Oil fell as a broad risk-off tone across markets coupled with a stronger U.S. dollar offset concerns over Middle East tensions, including continued attacks on ships in the Red Sea by Iran-backed Houthi rebels.

Benchmark Brent was below US$78 a barrel after ending narrowly higher on Tuesday, with West Texas Intermediate near $72. In Asia, China reported mixed data that highlighted the lack of a recovery in the key crude importer. On currency markets, the U.S. dollar extended its biggest one-day jump since March as traders recalibrated expectations for when the U.S. Federal Reserve will start cutting interest rates. That hurt commodities including crude.

Tensions in the Middle East, meanwhile, remain front and center. Houthi militants in Yemen are still threatening shipping in the waterway off their coast despite U.S.-led strikes. There’s concern the Israel-Hamas war will spread beyond Gaza, potentially drawing in Iran directly. Two of Iran’s neighbors, Iraq and Pakistan, have reported recent attacks by Tehran on their soil.
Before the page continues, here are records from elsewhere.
Definition set_rate (req : UpdateZoneRateRequest) (r : StoredRate) : option StoredRate :=
  w ← numeric_dec 10 4 (uz_wheeling_charge req);
  l ← numeric_dec 5 4 (uz_loss_factor req);
  if varchar 255 (uz_description req) then
    Some {| sr_row := {| zr_rate := {| from_zone_id := from_zone_id (zr_rate (sr_row r));
                                       to_zone_id := to_zone_id (zr_rate (sr_row r));
                                       wheeling_charge := w; loss_factor := l |};
                         zr_is_active := uz_is_active req;
                         zr_effective_from := sr_since r;
                         zr_effective_until := zr_effective_until (sr_row r) |};
            sr_description := uz_description req |}
  else None.

Definition deactivate (r : StoredRate) : option StoredRate :=
  Some {| sr_row := {| zr_rate := zr_rate (sr_row r); zr_is_active := false;
                       zr_effective_from := sr_since r;
                       zr_effective_until := zr_effective_until (sr_row r) |};
          sr_description := sr_description r |}.

(** ** Handlers *)

(** [ORDER BY from_zone_id, to_zone_id]. *)
Definition rate_before (a b : Z * StoredRate) : bool :=
  let '(f1, t1) := sr_pair a.2 in let '(f2, t2) := sr_pair b.2 in
  (f1 <? f2) || ((f1 =? f2) && (t1 <=? t2)).

Definition rate_response (x : Z * StoredRate) : ZoneRateResponse := {| zp_id := x.1; zp_rate := x.2 |}.

Definition list_zone_rates : RM (list ZoneRateResponse) :=
  query (fun d => rate_response <$> Prelude.sort_by rate_before (map_to_list d)).

(** The active rows of the pair, latest first. *)
Definition active_rates (from_zone to_zone : Z) (d : RateTable) : list (Z * StoredRate) :=
  Prelude.sort_by (fun a b => sr_since b.2 <=? sr_since a.2)
    (List.filter (fun x => of_pair from_zone to_zone x.2 && sr_active x.2) (map_to_list d)).

Definition get_zone_rate_by_zones (from_zone to_zone : Z) : RM ZoneRateResponse :=
  row ← query (fun d => head (active_rates from_zone to_zone d));
  match row with
  | Some x => mret (rate_response x)
  | None => fail (FApi (NotFound "Zone rate not found"))
  end.

Definition create_zone_rate (id : Z) (req : CreateZoneRateRequest) (now : Z) : RM ZoneRateResponse :=
  row ← exec_ret (insert_rate id req now);
  mret {| zp_id := id; zp_rate := row |}.

Definition update_zone_rate (id : Z) (req : UpdateZoneRateRequest) : RM ZoneRateResponse :=
  row ← exec_ret (update_rate id (set_rate req));
  match row with
  | Some r => mret {| zp_id := id; zp_rate := r |}
  | None => fail (FApi (NotFound "Zone rate not found"))
  end.

Definition delete_zone_rate (id : Z) : RM unit :=
  row ← exec_ret (update_rate id deactivate);
  match row with
  | Some _ => mret ()
  | None => fail (FApi (NotFound "Zone rate not found"))
  end.

(** ** Histories *)

Inductive RateRequest :=
| RList
| RGet (from_zone to_zone : Z)
| RCreate (id : Z) (req : CreateZoneRateRequest) (now : Z)
| RUpdate (id : Z) (req : UpdateZoneRateRequest)
| RDelete (id : Z).

Definition rate_request (r : RateRequest) : RM unit :=
  match r with
  | RList => ignore list_zone_rates
  | RGet f t => ignore (get_zone_rate_by_zones f t)
  | RCreate id req now => ignore (create_zone_rate id req now)
  | RUpdate id req => ignore (update_zone_rate id req)
  | RDelete id => ignore (delete_zone_rate id)
  end.

(** A row is never lost, and keeps its zones and the time it took effect. *)
Definition rates_evolve (d d' : RateTable) : Prop :=
  forall id r, d !! id = Some r -> exists r', d' !! id = Some r' /\ sr_pair r' = sr_pair r /\ sr_since r' = sr_since r.

Definition rates_unique (d : RateTable) : Prop :=
  forall i j r s, d !! i = Some r -> d !! j = Some s -> sr_pair r = sr_pair s -> sr_since r = sr_since s -> i = j.

Lemma rates_evolve_refl d : rates_evolve d d.
Proof. intros id r H. by exists r. Qed.

Lemma rates_evolve_trans d1 d2 d3 : rates_evolve d1 d2 -> rates_evolve d2 d3 -> rates_evolve d1 d3.
Proof.
  intros H1 H2 id r L. destruct (H1 id r L) as (r1 & L1 & P1 & S1). destruct (H2 id r1 L1) as (r2 & L2 & P2 & S2).
  exists r2. split_and!; congruence.
Qed.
In another sign of fallout, some insurers are starting to avoid covering U.S. and U.K. ships against war risks when they navigate the southern Red Sea. Many oil and gas carriers are now avoiding the waterway, forcing them to take a longer route around southern Africa. Egypt reported that Suez Canal transits were down by almost a third on-year in the first 11 days of the year.

Oil’s been confined to a narrow range since the start of the year, as the Middle East crisis hasn’t so far led to a direct hit to production. Traders will get dual insights into the outlook later Wednesday as the Organization of the Petroleum Exporting Countries releases its monthly market assessment, and a U.S. industry group issues estimates for crude stockpiles.
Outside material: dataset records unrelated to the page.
Lemma write_step {A} wallet d0 id f g (a : A) (w : world FaucetDb FaucetCall) :
  (forall u u', f u = Some u' -> fu_wallet u' = fu_wallet u) -> id ∈ owners wallet (st w) ->
  others_kept wallet d0 (st w) ->
  others_kept wallet d0 (st ((map_err g (exec (update_faucet_user id f)) ;; mret a : FM A) w).2).
Proof.
  intros Hf I K. unfold mbind, M_bind, map_err, exec. pose proof (pop_fault_st w) as P.
  destruct (pop_fault w) as [[] w1]; simpl in P; [simpl; by rewrite P|].
  rewrite P. destruct (update_faucet_user id f (st w)) as [d|] eqn:U; simpl; [|by rewrite P].
  by eapply update_keeps.
Qed.

(** Whatever is requested and whatever fails, only accounts that hold the wallet are touched. *)
Theorem faucet_keeps_others p (w : world FaucetDb FaucetCall) :
  others_kept (fq_wallet_address p) (st w) (st (request_faucet p w).2).
Proof.
  assert (K : others_kept (fq_wallet_address p) (st w) (st w)) by done.
  revert K. generalize (st w) at 1 3. intros d0. revert w.
  change (preserves (others_kept (fq_wallet_address p) d0) (request_faucet p)).
  unfold request_faucet. destruct (address_valid _); [|apply preserves_fail].
  apply preserves_bind.
  { unfold airdrop_step. destruct (requested _); [|apply preserves_ret]. apply preserves_bind; [apply preserves_emit|].
    intros _. destruct (airdrop_answer _ _); [apply preserves_ret|apply preserves_fail]. }
  intros sol. apply preserves_bind.
  { unfold mint_step. destruct (requested _); [|apply preserves_ret]. apply preserves_bind; [apply preserves_emit|].
    intros _. destruct (mint_answer _ _); [apply preserves_ret|apply preserves_fail]. }
  intros token. apply preserves_bind.
  { unfold deposit_step. destruct (requested _) as [x|]; [|apply preserves_ret]. intros w K. apply owner_step; [done| |done].
    intros i w' I K'. destruct (decimal_of_f64 x) as [a|]; [|done].
    apply (write_step _ _ _ _ _ ["Deposited " +:+ f64_display x +:+ " THB"]); [apply pay_wallet|done..]. }
  intros deposit. apply preserves_bind; [|intros; apply preserves_ret].
  unfold promote_step. destruct (fq_promote_to_role p) as [r|]; [|apply preserves_ret]. intros w K.
  apply owner_step; [done| |done]. intros i w' I K'.
  apply (write_step _ _ _ _ _ ["Promoted user to role: " +:+ r]); [apply set_role_wallet|done..].
Qed.

(** Anyone who knows the wallet of a user makes that user an administrator: the request asks for
    no credentials, and none of its conditions is one. *)
Theorem anyone_promotes wallet role id u (w : world FaucetDb FaucetCall) :
  address_valid wallet = true -> role ∈ user_roles -> any_row (owners wallet (st w)) = Some id ->
  fd_users (st w) !! id = Some u -> faults w = [] ->
  let p := {| fq_wallet_address := wallet; fq_amount_sol := None; fq_mint_tokens_kwh := None;
              fq_deposit_fiat := None; fq_promote_to_role := Some role |} in
  is_ok (request_faucet p w).1 = true
  /\ fd_users (st (request_faucet p w).2) !! id
     = Some {| fu_wallet := fu_wallet u; fu_balance := fu_balance u; fu_role := role |}.
Proof.
  intros Hv Hr Ho Hu Hf. cbv zeta. unfold request_faucet, airdrop_step, mint_step, deposit_step, promote_step.
  cbn [fq_wallet_address fq_amount_sol fq_mint_tokens_kwh fq_deposit_fiat fq_promote_to_role requested]. rewrite Hv.
  unfold mbind, M_bind, mret, M_ret. rewrite (find_owner_calm _ _ Hf), Ho. unfold map_err.
  rewrite exec_calm by done. unfold update_faucet_user. rewrite Hu. unfold set_role.
  rewrite bool_decide_eq_true_2 by done. simpl. split; [done|]. by rewrite lookup_insert_eq.
Qed.

Definition sole_owner (wallet : string) (id : Uuid) (d : FaucetDb) : Prop :=
  forall i, i ∈ owners wallet d <-> i = id.

Lemma sole_owner_picked wallet id d : sole_owner wallet id d -> any_row (owners wallet d) = Some id.
Proof.
  intros H. destruct (any_row (owners wallet d)) as [i|] eqn:E.
  - f_equal. by apply H, any_row_in.
  - apply any_row_none in E. assert (X : id ∈ owners wallet d) by by apply H. rewrite E in X. by apply not_elem_of_nil in X.
Qed.

(** The steps are not one transaction: a request that ends in an error for its role has paid out
    its deposit, and may be sent again. *)
Theorem deposit_survives_error wallet fiat amount role id u b (w : world FaucetDb FaucetCall) :
  address_valid wallet = true -> above_zero fiat = true -> decimal_of_f64 fiat = Some amount ->
  role ∉ user_roles -> sole_owner wallet id (st w) ->
  fd_users (st w) !! id = Some u -> col_add (fu_balance u) amount = Some b -> faults w = [] ->
  let p := {| fq_wallet_address := wallet; fq_amount_sol := None; fq_mint_tokens_kwh := None;
              fq_deposit_fiat := Some fiat; fq_promote_to_role := Some role |} in
  is_ok (request_faucet p w).1 = false
  /\ fd_users (st (request_faucet p w).2) !! id
     = Some {| fu_wallet := fu_wallet u; fu_balance := b; fu_role := fu_role u |}.
Proof.
  intros Hv Hp Hd Hr Hs Hu Hb Hf. cbv zeta.
  assert (Ho : any_row (owners wallet (st w)) = Some id) by by apply sole_owner_picked.
  unfold request_faucet, airdrop_step, mint_step, deposit_step, promote_step.
  cbn [fq_wallet_address fq_amount_sol fq_mint_tokens_kwh fq_deposit_fiat fq_promote_to_role requested]. rewrite Hv, Hp.
  unfold mbind, M_bind, mret, M_ret. rewrite (find_owner_calm _ _ Hf), Ho, Hd. unfold map_err, expect, mret, M_ret.
  rewrite exec_calm by done. unfold update_faucet_user. rewrite Hu. unfold pay. rewrite Hb. simpl.
  set (d := {| fd_users := _; fd_wallets := _ |}).
  assert (K : others_kept wallet (st w) d).
  { eapply (update_keeps wallet id (pay amount)); [apply pay_wallet|by apply any_row_in|done|].
    unfold update_faucet_user. rewrite Hu. unfold pay. by rewrite Hb. }
  assert (Hk : any_row (owners wallet d) = Some id)
    by (apply sole_owner_picked; intros i; rewrite (owners_kept _ _ _ i K); apply Hs).
  rewrite find_owner_calm by done. simpl. rewrite Hk. rewrite exec_calm by done. simpl.
  rewrite lookup_insert_eq. unfold set_role. rewrite bool_decide_eq_false_2 by done. simpl.
  split; [done|]. by rewrite lookup_insert_eq.
Qed.
End faucet_props.

(** The scale is applied twice: for each kWh asked for, the token program is told 10^18 units
    instead of 10^9, as far as they fit. *)
Theorem faucet_mints_billionfold (n : Z) : 1 <= n <= 18 ->
  minted_units (f64_of_Z n) = n * 10 ^ 9 /\ minted_units (atomic_amount (f64_of_Z n)) = n * 10 ^ 18.
Proof.
  intros Hn.
  assert (H : forallb (fun k => let n := Z.of_nat k in
     (minted_units (f64_of_Z n) =? n * 10 ^ 9) && (minted_units (atomic_amount (f64_of_Z n)) =? n * 10 ^ 18))
     (List.seq 1 18) = true) by (vm_compute; reflexivity).
  rewrite List.forallb_forall in H. specialize (H (Z.to_nat n)). rewrite Z2Nat.id in H by lia.
  destruct (andb_prop _ _ (H ltac:(apply List.in_seq; lia))) as [H1 H2].
  by apply Z.eqb_eq in H1, H2.
Qed.

(** ** Witnesses *)
Section witnesses.
#[local] Existing Instance std_numerics.
#[local] Instance plain_float_text : FloatText := {| f64_display _ := "x"; f64_fixed _ _ := "x" |}.
#[local] Program Instance demo_faucet : FaucetOutside :=
  {| airdrop_answer _ _ := Ok "sig"; mint_answer _ _ := Ok "sig"; address_valid _ := true;
     decimal_of_f64 x := Some (dec (as_unsigned u64_max x) 0); any_row := head |}.
Next Obligation. intros [|a l] i; [done|]. intros [= ->]. apply elem_of_cons. by left. Qed.
Next Obligation. by intros [|a l]. Qed.

Definition faucet_user : FaucetUser := {| fu_wallet := Some "w"; fu_balance := Some (dec 1 0); fu_role := "user" |}.
Definition faucet_world : world FaucetDb FaucetCall :=
  World {| fd_users := {[1%N := faucet_user]}; fd_wallets := [] |} [] [].

Lemma anyone_promotes_witness :
  fd_users (st (request_faucet {| fq_wallet_address := "w"; fq_amount_sol := None; fq_mint_tokens_kwh := None;
              fq_deposit_fiat := None; fq_promote_to_role := Some "admin" |} faucet_world).2) !! 1%N
  = Some {| fu_wallet := Some "w"; fu_balance := Some (dec 1 0); fu_role := "admin" |}.
Proof.
  refine (proj2 (anyone_promotes "w" "admin" 1 faucet_user faucet_world eq_refl _ eq_refl eq_refl eq_refl)).
  unfold user_roles. set_solver.
Defined.

Lemma deposit_survives_error_witness :
  (fu_balance <$> fd_users (st (request_faucet {| fq_wallet_address := "w"; fq_amount_sol := None;
     fq_mint_tokens_kwh := None; fq_deposit_fiat := Some (f64_of_Z 5); fq_promote_to_role := Some "king" |}
     faucet_world).2) !! 1%N) = Some (Some (dec 6 0)).
Proof.
  assert (R : "king" ∉ user_roles) by (unfold user_roles; set_solver).
  assert (S : sole_owner "w" 1 (st faucet_world)).
  { intros i. unfold owners, faucet_world. simpl. rewrite map_to_list_singleton. apply list_elem_of_singleton. }
  pose proof (deposit_survives_error "w" (f64_of_Z 5) (dec 5 0) "king" 1 faucet_user (Some (dec 6 0))
    faucet_world) as H. cbv zeta in H.
  rewrite (proj2 (H eq_refl ltac:(vm_compute; reflexivity) ltac:(vm_compute; reflexivity) R S eq_refl
    ltac:(vm_compute; reflexivity) eq_refl)).
  reflexivity.
Defined.

Lemma faucet_mints_billionfold_witness : minted_units (atomic_amount (f64_of_Z 2)) = 2 * 10 ^ 18.
Proof. refine (proj2 (faucet_mints_billionfold 2 _)). lia. Defined.
End witnesses.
“The good news, and the likely reason why oil benchmarks have not surged, is that global oil supply from the attacks in the Red Sea have not been affected,” said Vivek Dhar, an analyst at Commonwealth Bank of Australia. “The bad news is that the alternative route around Africa takes 14 days longer.”
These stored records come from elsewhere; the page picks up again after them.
(** The middleware never changes a body, and stops only one that claims to be JSON and is not. *)
Theorem json_middleware_exact content_type name bytes r :
  json_validation_middleware content_type (OtherMethod name) (Some bytes) = r ->
  match r with
  | Ok b => b = Some bytes
      /\ ((forall t, content_type = Some t -> contains "application/json" t = false) \/ json_error bytes = None)
  | Err e => exists t m, content_type = Some t /\ contains "application/json" t = true
      /\ json_error bytes = Some m /\ e = handle_json_error m
  end.
Proof.
  unfold json_validation_middleware. rewrite orb_false_r.
  destruct content_type as [t|]; simpl; [|intros <-; split; [done|left; by intros t]].
  destruct (contains "application/json" t) eqn:C; simpl.
  - destruct (json_error bytes) as [m|] eqn:J; intros <-; [by exists t, m|]. split; [done|by right].
  - intros <-. split; [done|]. left. by intros t' [= <-].
Qed.

(** Any JSON is a [Value], so that its errors are about syntax: the answers that name a field, the
    hint about the role among them, are never given. *)
Theorem field_hints_dead content_type method body e :
  (forall b m, json_error b = Some m -> contains "unknown field" m = false /\ contains "missing field" m = false) ->
  json_validation_middleware content_type method body = Err e ->
  e = with_code Code.InvalidInput "Invalid request body format"
  \/ e = with_code Code.InvalidFormat "Invalid data format provided"
  \/ e = with_code Code.InvalidInput "Invalid JSON structure"
  \/ e = with_code Code.InvalidFormat "Invalid JSON format in request body".
Proof.
  intros S. unfold json_validation_middleware. destruct (_ || _); [done|]. destruct body as [b|]; [|intros [= <-]; auto].
  destruct (json_error b) as [m|] eqn:J; [|done]. destruct (S b m J) as [S1 S2]. intros [= <-].
  unfold handle_json_error. rewrite S1, S2. destruct (contains "invalid type" m); [auto|].
  destruct (contains "expected" m && contains "at line" m); auto.
Qed.
End middleware.

Definition backtick : Ascii.ascii := Ascii.ascii_of_N 96.

Lemma index_quote f rest : RequestInfo.no_char (Ascii.eqb backtick) f = true ->
  String.index 0 "`" (f +:+ String backtick rest) = Some (String.length f).
Proof.
  induction f as [|c f IH]; intros H.
  - simpl. by destruct rest.
  - change (String c f +:+ String backtick rest) with (String c (f +:+ String backtick rest)).
    cbn [RequestInfo.no_char] in H. apply andb_prop in H as [H1 H2]. apply negb_true_iff in H1.
    change (String.index 0 "`" (String c (f +:+ String backtick rest)))
      with (if String.prefix "`" (String c (f +:+ String backtick rest)) then Some 0%nat
            else match String.index 0 "`" (f +:+ String backtick rest) with Some n => Some (S n) | None => None end).
    replace (String.prefix "`" (String c (f +:+ String backtick rest))) with false.
    + by rewrite (IH H2).
    + symmetry. cbn [String.prefix]. match goal with |- context [if ?d then _ else _] => destruct d as [E|E]; [|done] end.
      exfalso. subst c. by rewrite Ascii.eqb_refl in H1.
Qed.

Lemma substring_text f rest : String.substring 0 (String.length f) (f +:+ rest) = f.
Proof.
  induction f as [|c f IH]; [by destruct rest|].
  change (String c f +:+ rest) with (String c (f +:+ rest)). simpl. by rewrite IH.
Qed.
Broader financial markets including stocks fell after Wednesday’s data from Beijing, which showed that retail sales missed forecasts and property investments continued to struggle. Crude eased along with copper and other industrial commodities.

In the U.S., freezing temperatures have curbed refinery operations in the processing hub of Texas and shut in more than half of North Dakota’s oil production. As much as 650,000 barrels a day is offline, up from 425,000 barrels on Monday, the North Dakota Pipeline Authority said.

Prices:

  • Brent for March settlement fell 0.8 per cent to $77.69 a barrel at 3:19 p.m. in Singapore.
  • WTI for February delivery retreated 0.9 per cent to $71.76 a barrel.